2011年09月30日 | BRIC’sの大国:ブラジル
   「神は、ブラジル人だ。」自分たちの国土を顧みて、恵み豊かな膨大な自然資源に感激して、ブラジル人が、好んで、口にするのは、この言葉だと言う。神がブラジル人でなければ、こんなに、大盤振る舞いをしてくれる筈がないと言うことであろうか。
   この無尽蔵のエネルギー資源にバックアップされて、ルーラ前大統領は、21世紀には、「ブラジルは、世界第5のワールド・パワー」だと豪語した。米国、EU,中国、インドで、日本など、更々、眼中にはない。
   いずれにしろ、石油に泣いたブラジルが、2006年には、エネルギー自給自足経済を達成したのである。
   

   今や、ブラジルは、巨大な海底油田の開発後は、エネルギー資源の輸出国に変貌しているが、それも、これも、すべて、きっかけは、1970年代の石油危機に始まる。
   私は、1970年代の後半、ブラジルに居たので、ブラジルの奇跡を謳歌して爆発的なブラジル・ブームを展開していた経済が、石油危機のために一挙にダウンした惨めな姿を知っているので、正に、今昔の感である。

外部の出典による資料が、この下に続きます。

(** [w'] is the state after the call, whether it returned or raised. *)
Definition after (c : call) (w w' : World) : Prop :=
  match c with
  | Enter h => (exists r, Keyboard.__enter__ h w = Returns r w') \/
               (exists e, Keyboard.__enter__ h w = Raises e w')
  | Exit h => (exists r, Keyboard.__exit__ h w = Returns r w') \/
              (exists e, Keyboard.__exit__ h w = Raises e w')
  | Getch h block => (exists r, Keyboard.getch h block w = Returns r w') \/
                     (exists e, Keyboard.getch h block w = Raises e w')
  | Clear h => (exists r, Keyboard.clear h w = Returns r w') \/
               (exists e, Keyboard.clear h w = Raises e w')
  end.

(** The states reached while [self] holds the keyboard: any calls but
    the [__exit__] of [self]. *)
Inductive during (self : nat) : World -> World -> Prop :=
  | during_refl w : during self w w
  | during_call w c w1 w' :
      c <> Exit self -> after c w w1 -> during self w1 w' -> during self w w'.

(** A call that leaves the owner slot, the terminal attributes and the
    saved settings of every instance as they were. *)
Definition frame (w w' : World) : Prop :=
  owner w' = owner w /\ tty_attrs w' = tty_attrs w /\
  forall h, _original_settings (self_of w' h) = _original_settings (self_of w h).

Definition preserves {A} (m : M A) : Prop :=
  forall w,
    match m w with
    | Returns _ w' | Raises _ w' => frame w w'
    | Blocks | Timeout => True
    end.

(** A terminal in its usual line mode and worlds around it, for the
    concrete runs below. *)
Definition attrs0 : Termios.attrs :=
  Termios.mk_attrs 0x4500 5 0xBF 0x8A3B 15 15 (replicate 32 0).

Definition world0 (o : option nat) (p : bytes) : World :=
  mk_World o attrs0 p [] ∅.

(** [world0] once instance 0 has entered. *)
Definition world1 : World :=
  mk_World (Some 0%nat) (Termios.cbreak attrs0) [] []
    (<[0%nat := mk_instance [] (Some attrs0)]> ∅).

(** [n] calls of [getch] in a row, as a program polling for keys makes
    them: the results in order; the first call that raises ends the run. *)
Fixpoint getch_n (self : nat) (block : bool) (n : nat) : M (list (option token)) :=
  match n with
  | O => ret []
  | S n' =>
    (key <- Keyboard.getch self block ;;
     keys <- getch_n self block n' ;;
     ret (key :: keys))%py
  end.

(** The burst of bytes [b] is typed at once and stands for [keys]. *)
Definition burst_keys (b : bytes) (keys : list token) : Prop :=
  b <> [] /\
  exists data, Utf8.decode b = Ok data /\ Keyboard.decode data [] = Some (keys, None).

(** The token of a character that starts no escape sequence. *)
Definition direct_key (c : Z) : token :=
  Py.dict_get_default Keys.KEYS_TABLE c [c].

(** ** [rt/image.py]: colors and the [Image] class *)

Module PyList.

   石油価格の高騰に大打撃を受けたブラジルは、幸いにも、広大な国土に栽培していたサトウキビを転用してエタノールを開発し、アマゾン川など世界最大の水資源を誇る3大巨大河川を活用して、水力発電に注力して、エネルギー不足に対処した。
   最も安くていくらでも増産できる再生エネルギーであるエタノールは、恰好のガソリン代替で、1990年代初めに、ブラジルを訪れた時には、アルコール車のタクシーが走っていて乗ってみたが、変った感じはなかった。
   石油、エタノール、水力発電のみならず、太陽光、風力など再生エネルギーを生み出すための余力は、世界屈指の豊かさで、ブラジルのエネルギー資源は、すべては、開発次第ということである。

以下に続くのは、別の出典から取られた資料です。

(** X20: while a state document can be read, no run mutates
    [DEFAULT_STATE]: after a run of the logging handler or of the retry
    handler that started with a readable document, [DEFAULT_STATE] has the
    value it had and a document can still be read. *)
Theorem DEFAULT_STATE_untouched_with_document (DateParse : string → Js.num)
    (logging : LogSpotify.Inputs) (retry : RetryFailed.Inputs) (w : World)
    (s : State) :
  source w = FromDoc s →
  documentWithDefault (w_DEFAULT_STATE w) (LogSpotify.handler DateParse logging w).2
  ∧ documentWithDefault (w_DEFAULT_STATE w) (RetryFailed.handler DateParse retry w).2.
Proof.
  intros Hsrc.
  assert (Hw : documentWithDefault (w_DEFAULT_STATE w) w) by (split; [done|by exists s]).
  assert (Hflag : ∀ b, keeps (documentWithDefault (w_DEFAULT_STATE w))
                         (λ w0, (Js.Ok (), set_executionStarted b w0)))
    by (by intros b w0 Hw0).
  split.
  - by apply (inv_log_handler _ _ (documentWithDefault_load _)
                (documentWithDefault_save _) (documentWithDefault_mutate _)
                Hflag DateParse logging w).
  - by apply (inv_retry_handler _ _ (documentWithDefault_load _)
                (documentWithDefault_save _) (documentWithDefault_mutate _)
                DateParse retry w).
Qed.

End InvariantProps.

(** ** The retry pass: counters, early answers and the keys of the queue *)

Module RetryPassProps.
Import Model Runtime StateManager View StorageProps HoareProps StateManagerProps.
Import Notions RunProps RetryFailed.

Section WithInputs.
Variable DateParse : string → Js.num.
Variable inp : Inputs.

(** *** The counters *)

Lemma processEntries_tallied (entries : list FailedEntry) (i : nat) (acc : Loop)
    (limit : Z) :
  tallied limit (results acc) →
  Z.of_nat (length (maxedOutEntries acc)) = maxedOut (results acc) →
  let loop := processEntries DateParse inp i entries acc in
  tallied (limit + Z.of_nat (length entries)) (results loop)
  ∧ Z.of_nat (length (maxedOutEntries loop)) = maxedOut (results loop).
Proof.
  revert i acc limit. induction entries as [|entry rest IH]; intros i acc limit.
  - simpl. intros Hacc Hmaxed. split; [|done]. by rewrite Z.add_0_r.
  - intros (Hsum & Hdetails & H1 & H2 & H3 & H4 & Hlimit) Hmaxed.
    cbn [processEntries].
    replace (limit + Z.of_nat (length (entry :: rest)))
      with (limit + 1 + Z.of_nat (length rest)) by (simpl; lia).
    case_bool_decide as Htimeout.
    { simpl. split; [|done]. unfold tallied. repeat split; try done. lia. }
    case_bool_decide as Hmax.
    { apply IH; simpl; [unfold tallied; simpl; repeat split; try done; lia|].
      rewrite length_app. simpl. lia. }
    destruct (isReadyForRetry DateParse (clock inp i) entry); simpl.
    + destruct (rr_success _); apply IH; simpl; try done;
        unfold tallied; simpl; rewrite length_app; simpl; repeat split; lia.
    + apply IH; simpl; [|done]. unfold tallied; simpl. repeat split; try done; lia.
Qed.

Lemma handler_200 (w w' : World) (response : Response) :
  handler DateParse inp w = (Js.Ok response, w') →
  statusCode response = 200 →
  (responseStats response = emptyResults ∧ maxedOutTracks response = [])
  ∨ ∃ queue,
      responseStats response
      = results (processEntries DateParse inp 0 (take MAX_ENTRIES_PER_RUN queue) emptyLoop)
      ∧ maxedOutTracks response
        = fe_trackId <$> maxedOutEntries
                           (processEntries DateParse inp 0
                              (take MAX_ENTRIES_PER_RUN queue) emptyLoop).
Proof.
  intros Hrun Hcode. unfold handler in Hrun.
  apply catch_Ok in Hrun as [Hrun|(message & w1 & _ & Hcaught)].
  - apply bind_Ok in Hrun as (queue & w1 & _ & Hrun).
    case_bool_decide.
    { injection Hrun as <- _. by left. }
    apply bind_Ok in Hrun as (sheetRows & w2 & _ & Hrun).
    apply bind_Ok in Hrun as (state & w3 & _ & Hrun).
    apply bind_Ok in Hrun as ([] & w4 & _ & Hrun).
    apply bind_Ok in Hrun as ([] & w5 & _ & Hrun).
    apply bind_Ok in Hrun as ([] & w6 & _ & Hrun).
    apply bind_Ok in Hrun as ([] & w7 & _ & Hrun).
    injection Hrun as <- _. right. by exists queue.
  - injection Hcaught as <- _. by left.
Qed.

(** X21: in every 200 response of the retry handler the counters add
    up: [processed] is [succeeded] plus [failed] and the number of
    [details]; [maxedOut] is the number of [maxedOutTracks]; no counter
    is negative; and [processed], [skipped] and [maxedOut] together count
    at most 50 entries. *)
Theorem retry_counters_add_up (w : World) (response : Response) :
  (handler DateParse inp w).1 = Js.Ok response →
  statusCode response = 200 →
  tallied (Z.of_nat MAX_ENTRIES_PER_RUN) (responseStats response)
  ∧ Z.of_nat (length (maxedOutTracks response)) = maxedOut (responseStats response).
Proof.
  intros Hrun Hcode.
  destruct (handler DateParse inp w) as [r w'] eqn:Hhandler. simpl in Hrun. subst r.
  destruct (handler_200 w w' response Hhandler Hcode)
    as [[-> ->]|(queue & -> & ->)].
  - unfold tallied, MAX_ENTRIES_PER_RUN. simpl. repeat split; lia.
  - destruct (processEntries_tallied (take MAX_ENTRIES_PER_RUN queue) 0 emptyLoop 0)
      as [(Hsum & Hdetails & H1 & H2 & H3 & H4 & Hlimit) Hmaxed].
    + unfold tallied. simpl. repeat split; lia.
    + done.
    + rewrite length_fmap. split; [|done].
      unfold tallied. repeat split; try done.
      rewrite length_take in Hlimit. lia.
Qed.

   1953年に創設された国営石油会社ペトロブラスは、イラクやリビアに石油資源を求めたが、1980年代に、リオ沖のCampos Basinに巨大な油田を発見して以降は、国内油田の掘削生産に力を入れ、独自開発で得た海底油田開発技術を磨き上げ、TUPIでの深海油田開発に活用するなど、5~7000メートルと言う深海の膨大な埋蔵量を誇るプレサル油田への期待が高まっている。
   今後のブラジルのエネルギー開発については、経済的な歪みを引き起こさず、環境を破壊せずに、如何にして、この豊かな資源開発を管理運営して行くかであろうが、特に、2010年メキシコ湾原油流出事故(Deepwater Horizon oil spill)のような壊滅的な事故を起こさないためにも、プレサル開発の帰趨が注目されている。
   ローターは、一部の政治家が、水力やエタノール開発に走った時期に、環境や社会インフラなどを軽視した様に、かっての中東やヴェネズエラやインドネシアに似た、このタナボタ式のエネルギー資源景気に浮かれている傾向を危惧して、この膨大なエネルギー資源の開発には、ブラジルには欠けている厳格な規律と長期的ビジョンが、必須だと強調している。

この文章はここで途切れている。